Wei Xiaochun (卫小春; born December 1959) is a Chinese orthopedic surgeon and politician. He is a member of the Standing Committee of the 14th National People's Congress and a member of the China Association for Promoting Democracy. He previously served as president of the Shanxi Socialist Institute.

== Biography ==
Wei was born in December 1959 in Quwo County, Shanxi. He began working in July 1976 as a sent-down youth in rural Shanxi. In 1978, he entered Nanjing Railway Medical College (now part of Nanjing Medical University), where he studied clinical medicine and graduated in 1982. He subsequently worked as a surgeon at the affiliated hospital of the same institution.

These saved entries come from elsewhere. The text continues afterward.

Lemma set_row_row m r s r' :
  matrix_wf m → r < num_rows m → r' < num_rows m → length (words s) = row_width m →
  row_words (set_row m r s) r' = if r' =? r then words s else row_words m r'.
Proof.
  intros Hm Hr Hr' Hl. pose proof (row_end m r Hm Hr) as He. unfold row_words, row_width. simpl.
  fold (row_width m). set (n := row_width m) in *. set (ws := matrix_words m) in *.
  assert (Hla : length (take (r * n) ws) = r * n) by (rewrite length_take; lia).
  apply list_eq. intros k. destruct (decide (k < n)) as [Hk|Hk].
  - rewrite lookup_take_lt, lookup_drop by done. destruct (Nat.eqb_spec r' r) as [->|Hne].
    + rewrite lookup_app_r, Hla by lia. replace (r * n + k - r * n) with k by lia. apply lookup_app_l. lia.
    + rewrite lookup_take_lt, lookup_drop by done. destruct (decide (r' < r)).
      * rewrite lookup_app_l by nia. apply lookup_take_lt. nia.
      * rewrite lookup_app_r, Hla by nia. rewrite lookup_app_r by nia. rewrite lookup_drop. f_equal. nia.
  - rewrite lookup_take_ge by lia. destruct (Nat.eqb_spec r' r); symmetry; [apply lookup_ge_None; lia|].
    apply lookup_take_ge. lia.
Qed.

(** Replacing a row by a set over the columns. *)
Lemma set_row_ok m r s :
  matrix_wf m → r < num_rows m → dense_wf s → domain_size s = num_columns m →
  matrix_wf (set_row m r s) ∧
  (∀ r' c, r' < num_rows m → matrix_has (set_row m r s) r' c = if r' =? r then has (words s) c else matrix_has m r' c) ∧
  (set_row m r s ≠ m ↔ s ≠ as_row m r).
Proof.
  intros Hm Hr Hs Hd. assert (Hl : length (words s) = row_width m) by (rewrite (proj1 Hs), Hd; done).
  pose proof (row_end m r Hm Hr) as He. split; [|split].
  - split.
    + rewrite <-(proj1 Hm : _ = num_rows (set_row m r s) * row_width (set_row m r s)).
      unfold set_row. simpl. rewrite !length_app, length_take, length_drop. lia.
    + intros r' Hr'. simpl in Hr'. unfold as_row. rewrite set_row_row by done. simpl.
      destruct (r' =? r); [|by apply Hm]. destruct s. simpl in *. by subst.
  - intros r' c Hr'. unfold matrix_has. rewrite set_row_row by done. by destruct (r' =? r).
  - assert (H1 : set_row m r (as_row m r) = m).
    { unfold set_row. simpl. unfold row_words. rewrite <-split_slice by done. by destruct m. }
    split.
    + intros Hne ->. by apply Hne.
    + intros Hne E. apply Hne. destruct s as [d ws]. simpl in Hd. subst d. unfold as_row. f_equal. simpl in Hl.
      rewrite <-E, set_row_row by done. by rewrite Nat.eqb_refl.
Qed.

(** ** Each operation is the set operation on a row *)
Section Refinement.
Context (m : BitMatrix) (Hm : matrix_wf m).

Lemma row_word r c :
  r < num_rows m → c < num_columns m → c / 64 < row_width m ∧
  row_words m r !! (c / 64) = matrix_words m !! (r * row_width m + c / 64).
Proof.
  intros Hr Hc. assert (Hw : c / 64 < row_width m) by by apply num_words_lt.
  split; [done|].
  rewrite row_words_lookup. by rewrite (proj2 (Nat.ltb_lt _ _) Hw).
Qed.

Lemma row_guard r c : r < num_rows m → c < num_columns m → (r <? num_rows m) && (c <? num_columns m) = true.
Proof. intros Hr Hc. by rewrite (proj2 (Nat.ltb_lt _ _) Hr), (proj2 (Nat.ltb_lt _ _) Hc). Qed.

Lemma matrix_contains_row r c :
  r < num_rows m → c < num_columns m → Matrix.contains m r c = Dense.contains (as_row m r) c.
Proof.
  intros Hr Hc. unfold Matrix.contains, Dense.contains. rewrite row_guard by done. simpl.
  rewrite (proj2 (Nat.ltb_lt _ _) Hc). destruct (row_word r c Hr Hc) as [_ E]. unfold WORD_BITS.
  fold (row_width m). by rewrite E.
Qed.

Lemma matrix_insert_row r c s b :
  r < num_rows m → c < num_columns m → Dense.insert (as_row m r) c = Ret (s, b) →
  Matrix.insert m r c = Ret (set_row m r s, b).
Proof.
  intros Hr Hc. unfold Matrix.insert, Dense.insert. rewrite row_guard by done. simpl.
  rewrite (proj2 (Nat.ltb_lt _ _) Hc). destruct (row_word r c Hr Hc) as [Hk E]. unfold WORD_BITS. rewrite E.
  fold (row_width m). destruct (matrix_words m !! (r * row_width m + c / 64)) as [w|]; simpl; [|done]. intros [= <- <-].
  rewrite insert_row by done. by rewrite Z.eqb_sym.
Qed.

Lemma set_row_eq r ws' :
  r < num_rows m → length ws' = length (matrix_words m) →
  (∀ j, j < length (matrix_words m) → ¬ (r * row_width m ≤ j < r * row_width m + row_width m) →
     ws' !! j = matrix_words m !! j) →
  Matrix.with_words m ws' =
    set_row m r (mkDense (num_columns m) (take (row_width m) (drop (r * row_width m) ws'))).
Proof.
  intros Hr Hl Hj. pose proof (row_end m r Hm Hr) as He. unfold set_row. simpl. f_equal.
  rewrite (split_slice ws' (r * row_width m) (row_width m)) at 1 by lia. f_equal; [|f_equal].
  - apply list_eq. intros j. destruct (decide (j < r * row_width m)).
    + rewrite !lookup_take_lt by done. apply Hj; lia.
    + by rewrite !lookup_take_ge by lia.
  - apply list_eq. intros j. rewrite !lookup_drop.
    destruct (decide (r * row_width m + row_width m + j < length (matrix_words m))).
    + apply Hj; lia.
    + rewrite (proj2 (lookup_ge_None ws' _)) by lia. symmetry. apply lookup_ge_None. lia.
Qed.

Lemma slice_row r :
  r < num_rows m →
  slice_range (matrix_words m) (r * row_width m) (r * row_width m + row_width m) = Ret (row_words m r).
Proof.
  intros Hr. pose proof (row_end m r Hm Hr) as He. unfold slice_range.
  rewrite (proj2 (Nat.leb_le _ _)), (proj2 (Nat.leb_le _ _) He) by lia. simpl. unfold row_words.
  by replace (r * row_width m + row_width m - r * row_width m) with (row_width m) by lia.
Qed.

In 1985, Wei pursued graduate studies in orthopedics at Shanxi Medical University, earning a master's degree in 1988. He then worked as an orthopedic physician at the Second Hospital of Shanxi Medical University. From 1994 to 1998, he studied abroad, undertaking doctoral research in sports medicine at Linköping University in Sweden, followed by postdoctoral research in rheumatology at the University of Zurich.

After returning to China, Wei resumed his career at the Second Hospital of Shanxi Medical University, where he held various positions including associate chief physician, deputy director, and later vice president and director of orthopedics. He was appointed vice president of the Shanxi Association for Science and Technology in 2004.

Wei entered politics through the China Association for Promoting Democracy, becoming chairman of its Shanxi provincial committee in 2007 and later a vice chairman of the central committee. He served as vice chairman of the Shanxi Provincial Committee of the Chinese People's Political Consultative Conference and later as vice chairman of the Shanxi Provincial People's Congress. Between 2013 and 2018, he held senior health administration roles, including director of the Shanxi Provincial Health Department and head of the Shanxi Provincial Health and Family Planning Commission.

From 2018 to 2024, Wei served as president of the Shanxi Socialist Institute. In 2023, he was elected as a member of the Standing Committee of the 14th National People's Congress.